Kansas City’s public school district has become the first in the nation to lose its accredited status by failing all Missouri’s performance standards, and could be abolished unless it improves, officials said Wednesday.

The loss of state accreditation as of Monday set the clock ticking on a two-year evaluation in which the city’s 30,000 public school pupils will have to raise test scores, graduation rates and other academic measures or the district could be split up, taken over by the state, or dissolved.

Education experts said they believed it was the first time a large public school system had lost its accreditation, although a growing number of urban school systems, including those in Chicago and Detroit, have been effectively taken over by the local or state governments.

Missouri’s Board of Education voted in October to strip the Kansas City district’s accreditation for failing all 11 of its performance standards, but the action was delayed to prevent students from withdrawing en masse during the school year.

“We’ve been gradually ratcheting up the standards over the past decade,” Missouri school board spokesman Jim Morris said. “It’s partly [the] result of additional teeth being put into accreditation standards.”


He said Kansas City students who want to attend college should not be affected by the loss of accreditation.

But the loss of accreditation means the district has to pay tuition and transportation costs for students who want to transfer elsewhere.

The board also would have stripped St.

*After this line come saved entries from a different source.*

Lemma flush_forwarded (m : method St Value) (s : St) :
  s_flush u = Some m -> flush u PyNone s = m s.
Proof. intros H. unfold flush. now rewrite H. Qed.

Lemma flush_unsupported (s : St) :
  s_flush u = None -> flush u PyNone s = (Return PyNone, s).
Proof. intros H. unfold flush. now rewrite H. Qed.



End LifecycleFacts.




(** C6 at the mock stream of the tests, which has neither [push_frame] nor
    [flush]: [flush] returns [None] and leaves the stream alone, while
    [push_frame] raises [AttributeError]. *)
Theorem push_frame_unsupported_raises :
  flush mock_stream tt (mock_init test_events) = (Return tt, mock_init test_events) /\
  push_frame mock_stream tt (mock_init test_events) =
    (Raise (AttributeError "push_frame"), mock_init test_events).
Proof. split; reflexivity. Qed.

(** ** Rewritten events *)

(** C8: a transcript event with at least one alternative, when the stream
    forwards it and when the batch operation returns it, keeps its kind, and
    its first alternative keeps language, start time, end time and
    confidence; the text becomes the filtered text. *)
Theorem rewritten_event_keeps_metadata
    {St Frame Value Eng AudioBuffer Language APIConnectOptions : Type}
    (W : list string) (event : SpeechEvent) (alt0 : SpeechData) (rest : list SpeechData) :
  is_transcript (type event) = true ->
  alternatives event = alt0 :: rest ->
  (forall (u : Stream St Frame Value) (fuel : nat) (s s1 : St),
      underlying_anext u s = (Return event, s1) ->
      filler_only W event = false ->
      exists out a,
        anext u W (S fuel) s = Some (Return out, s1) /\
        type out = type event /\
        nth_error (alternatives out) 0 = Some a /\
        same_but_text a alt0 (remove_fillers W (text alt0))) /\
  (forall (recognize : AudioBuffer -> Language -> APIConnectOptions -> method Eng SpeechEvent)
          (b : AudioBuffer) (l : Language) (o : APIConnectOptions) (s s1 : Eng),
      recognize b l o s = (Return event, s1) ->
      exists out a,
        recognize_impl recognize W b l o s = (Return out, s1) /\
        type out = type event /\
        nth_error (alternatives out) 0 = Some a /\
        same_but_text a alt0 (remove_fillers W (text alt0))).
Proof.
  intros Ht Ha. split.
  - intros u fuel s s1 Hu Hf.
    rewrite (anext_forward u W fuel s s1 event Hu Hf).
    unfold forwarded. rewrite Ht, Ha.
    do 2 eexists. split; [reflexivity|]. split; [reflexivity|].
    split; [reflexivity|]. repeat split.
  - intros recognize b l o s s1 H.
    rewrite recognize_impl_step, H, Ha.
    do 2 eexists. split; [reflexivity|]. split; [reflexivity|].
    split; [reflexivity|]. repeat split.
Qed.

(** C9: such an event comes out with exactly one alternative, whatever the
    number of alternatives it came in with and whether or not the filter
    changed the text. *)
Theorem rewritten_event_one_alternative
    {St Frame Value Eng AudioBuffer Language APIConnectOptions : Type}
    (W : list string) (event : SpeechEvent) (alt0 : SpeechData) (rest : list SpeechData) :
  is_transcript (type event) = true ->
  alternatives event = alt0 :: rest ->
  (forall (u : Stream St Frame Value) (fuel : nat) (s s1 : St),
      underlying_anext u s = (Return event, s1) ->
      filler_only W event = false ->
      exists out,
        anext u W (S fuel) s = Some (Return out, s1) /\
        List.length (alternatives out) = 1) /\
  (forall (recognize : AudioBuffer -> Language -> APIConnectOptions -> method Eng SpeechEvent)
          (b : AudioBuffer) (l : Language) (o : APIConnectOptions) (s s1 : Eng),
      recognize b l o s = (Return event, s1) ->
      exists out,
        recognize_impl recognize W b l o s = (Return out, s1) /\
        List.length (alternatives out) = 1).
Proof.
  intros Ht Ha. split.
  - intros u fuel s s1 Hu Hf.
    rewrite (anext_forward u W fuel s s1 event Hu Hf).
    unfold forwarded. rewrite Ht, Ha. eexists. split; reflexivity.
  - intros recognize b l o s s1 H.
    rewrite recognize_impl_step, H, Ha. eexists. split; reflexivity.
Qed.

Lemma rewritten_event_keeps_metadata_test :
  (exists out a,
     anext mock_stream ["uh"; "umm"] 1 (mock_init test_events) =
       Some (Return out, mkMock test_events 1) /\
     type out = INTERIM_TRANSCRIPT /\
     nth_error (alternatives out) 0 = Some a /\
     same_but_text a (speech_data "uh hello" "en") "hello") /\
  (exists out a,
     recognize_impl (mock_recognize (transcript FINAL_TRANSCRIPT "uh hello world"))
       ["uh"; "umm"] tt tt tt tt = (Return out, tt) /\
     type out = FINAL_TRANSCRIPT /\
     nth_error (alternatives out) 0 = Some a /\
     same_but_text a (speech_data "uh hello world" "en") "hello world").
Proof.
  split.
  - apply (proj1 (@rewritten_event_keeps_metadata MockRecognizeStream unit unit
                    unit unit unit unit ["uh"; "umm"]
                    (transcript INTERIM_TRANSCRIPT "uh hello")
                    (speech_data "uh hello" "en") [] eq_refl eq_refl));
      reflexivity.
  - apply (proj2 (@rewritten_event_keeps_metadata MockRecognizeStream unit unit
                    unit unit unit unit ["uh"; "umm"]
                    (transcript FINAL_TRANSCRIPT "uh hello world")
                    (speech_data "uh hello world" "en") [] eq_refl eq_refl)
                 (mock_recognize (transcript FINAL_TRANSCRIPT "uh hello world"))
                 tt tt tt tt tt).
    reflexivity.
Defined.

Louis’ school district of its accreditation if not for a racial desegregation case that shields the district through the next school year. St. Louis was meeting just three of the 11 state standards but believes it will improve in time and meet the minimum of seven criteria to maintain its accredited status, Morris said.

Kansas City has operated under court supervision since a 1977 racial desegregation suit charged the largely minority student body was receiving an inferior education because of race. A judge ended court oversight last year, but an appeals court reinstated court control in March.

Over the last two decades, the district has spent nearly $2 billion to build and equip new classrooms, boost teacher pay and develop “magnet” programs to lure white students from the suburbs. While some of the changes were heralded, some complained that money was spent frivolously and that efforts to please the court were undermining efforts to educate children.

Some bright students gravitated to the 15 charter schools that have sprung up in the city of 440,000.

“Kansas City is a premier example of a district struggling for a long time where a large infusion of dollars didn’t really seem to make a difference,” said Mary Fulton, a policy analyst with the Education Commission of the States in Denver.

She said improving basic education is done by training teachers and administrators along with improving facilities.